ABOUT THIS TASK> Check each line of the material below, and copy it if it holds the string "exact".

[Opening DATA EXTRACT section]

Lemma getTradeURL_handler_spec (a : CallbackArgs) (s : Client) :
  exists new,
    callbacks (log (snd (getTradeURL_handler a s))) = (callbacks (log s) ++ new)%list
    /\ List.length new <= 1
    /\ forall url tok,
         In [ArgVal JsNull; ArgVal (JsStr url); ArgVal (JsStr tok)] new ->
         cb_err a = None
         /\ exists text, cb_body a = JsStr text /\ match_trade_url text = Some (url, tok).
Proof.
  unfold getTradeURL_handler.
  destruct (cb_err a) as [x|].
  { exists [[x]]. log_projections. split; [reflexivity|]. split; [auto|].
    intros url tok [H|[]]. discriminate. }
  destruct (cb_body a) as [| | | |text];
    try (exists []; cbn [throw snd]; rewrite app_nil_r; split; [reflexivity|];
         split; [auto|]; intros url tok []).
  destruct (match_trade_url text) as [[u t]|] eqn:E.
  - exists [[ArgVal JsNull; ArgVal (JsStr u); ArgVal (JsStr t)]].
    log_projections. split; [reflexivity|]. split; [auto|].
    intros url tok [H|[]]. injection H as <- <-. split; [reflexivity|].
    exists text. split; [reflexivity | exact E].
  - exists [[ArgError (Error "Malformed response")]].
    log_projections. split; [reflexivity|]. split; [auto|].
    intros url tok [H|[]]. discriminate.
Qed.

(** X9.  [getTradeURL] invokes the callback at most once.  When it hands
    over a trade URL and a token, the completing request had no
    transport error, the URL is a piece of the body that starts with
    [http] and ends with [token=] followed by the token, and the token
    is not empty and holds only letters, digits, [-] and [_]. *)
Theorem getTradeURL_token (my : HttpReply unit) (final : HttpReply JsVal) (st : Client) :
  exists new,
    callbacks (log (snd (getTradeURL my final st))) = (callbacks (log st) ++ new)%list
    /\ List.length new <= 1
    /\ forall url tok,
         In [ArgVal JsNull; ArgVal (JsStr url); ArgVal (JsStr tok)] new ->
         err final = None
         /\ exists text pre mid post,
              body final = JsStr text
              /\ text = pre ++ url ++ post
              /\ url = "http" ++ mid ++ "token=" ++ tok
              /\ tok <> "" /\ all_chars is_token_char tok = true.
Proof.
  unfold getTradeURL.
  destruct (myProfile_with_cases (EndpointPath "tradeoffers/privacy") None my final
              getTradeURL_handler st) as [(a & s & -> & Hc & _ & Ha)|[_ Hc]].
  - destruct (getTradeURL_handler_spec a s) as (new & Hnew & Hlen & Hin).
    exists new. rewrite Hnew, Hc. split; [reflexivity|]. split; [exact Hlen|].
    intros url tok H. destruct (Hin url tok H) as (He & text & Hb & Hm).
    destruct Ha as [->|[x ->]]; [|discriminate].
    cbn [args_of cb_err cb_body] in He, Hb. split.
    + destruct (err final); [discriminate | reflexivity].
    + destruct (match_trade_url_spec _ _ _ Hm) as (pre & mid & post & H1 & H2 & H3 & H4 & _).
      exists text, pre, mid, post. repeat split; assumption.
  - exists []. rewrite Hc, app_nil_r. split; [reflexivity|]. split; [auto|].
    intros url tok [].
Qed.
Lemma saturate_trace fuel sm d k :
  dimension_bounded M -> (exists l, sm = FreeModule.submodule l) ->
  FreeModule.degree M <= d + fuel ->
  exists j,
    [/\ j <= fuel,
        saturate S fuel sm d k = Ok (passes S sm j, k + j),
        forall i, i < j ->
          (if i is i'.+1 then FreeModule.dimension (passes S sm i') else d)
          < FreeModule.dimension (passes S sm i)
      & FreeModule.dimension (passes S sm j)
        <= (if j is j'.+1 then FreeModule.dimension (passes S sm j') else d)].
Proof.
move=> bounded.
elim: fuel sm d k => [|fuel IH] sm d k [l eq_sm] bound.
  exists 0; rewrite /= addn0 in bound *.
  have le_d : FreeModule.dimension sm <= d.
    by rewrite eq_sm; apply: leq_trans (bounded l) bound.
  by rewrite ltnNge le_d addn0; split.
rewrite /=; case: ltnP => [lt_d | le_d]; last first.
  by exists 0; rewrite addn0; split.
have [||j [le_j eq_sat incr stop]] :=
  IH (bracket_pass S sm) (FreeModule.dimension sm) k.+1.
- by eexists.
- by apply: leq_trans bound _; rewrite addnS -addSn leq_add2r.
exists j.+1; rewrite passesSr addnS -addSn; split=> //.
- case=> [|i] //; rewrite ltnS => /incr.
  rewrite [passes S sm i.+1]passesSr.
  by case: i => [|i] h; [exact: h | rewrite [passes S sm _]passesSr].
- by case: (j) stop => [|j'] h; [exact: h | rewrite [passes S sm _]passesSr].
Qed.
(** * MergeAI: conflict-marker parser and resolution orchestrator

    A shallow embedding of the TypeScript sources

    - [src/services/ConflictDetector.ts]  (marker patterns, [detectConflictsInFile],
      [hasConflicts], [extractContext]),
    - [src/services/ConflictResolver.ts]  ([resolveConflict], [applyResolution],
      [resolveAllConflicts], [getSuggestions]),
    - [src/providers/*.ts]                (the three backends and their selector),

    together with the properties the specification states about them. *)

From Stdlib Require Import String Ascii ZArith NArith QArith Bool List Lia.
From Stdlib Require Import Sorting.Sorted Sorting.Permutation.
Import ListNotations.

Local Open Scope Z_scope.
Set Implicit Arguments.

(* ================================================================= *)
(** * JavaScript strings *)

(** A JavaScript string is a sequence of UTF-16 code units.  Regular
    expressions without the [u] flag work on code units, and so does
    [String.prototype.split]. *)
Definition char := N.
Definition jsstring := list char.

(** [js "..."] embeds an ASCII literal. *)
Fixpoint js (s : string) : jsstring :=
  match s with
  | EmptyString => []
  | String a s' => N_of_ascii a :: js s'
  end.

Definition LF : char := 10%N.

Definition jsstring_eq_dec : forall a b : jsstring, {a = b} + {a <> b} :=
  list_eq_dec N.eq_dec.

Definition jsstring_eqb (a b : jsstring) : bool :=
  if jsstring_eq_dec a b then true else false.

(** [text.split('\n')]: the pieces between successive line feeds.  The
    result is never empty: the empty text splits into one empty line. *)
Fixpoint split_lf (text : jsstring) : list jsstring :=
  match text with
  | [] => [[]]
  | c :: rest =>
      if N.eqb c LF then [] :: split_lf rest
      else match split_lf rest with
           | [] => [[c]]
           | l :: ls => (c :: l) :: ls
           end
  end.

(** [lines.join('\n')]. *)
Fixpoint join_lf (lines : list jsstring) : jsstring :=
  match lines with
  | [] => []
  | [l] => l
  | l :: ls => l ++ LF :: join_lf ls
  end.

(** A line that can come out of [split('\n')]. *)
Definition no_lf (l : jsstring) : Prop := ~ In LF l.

[Closing DATA EXTRACT section]

ANSWER BOX>
    exists text. split; [reflexivity | exact E].
    exists new. rewrite Hnew, Hc. split; [reflexivity|]. split; [exact Hlen|].
  by case: i => [|i] h; [exact: h | rewrite [passes S sm _]passesSr].
- by case: (j) stop => [|j'] h; [exact: h | rewrite [passes S sm _]passesSr].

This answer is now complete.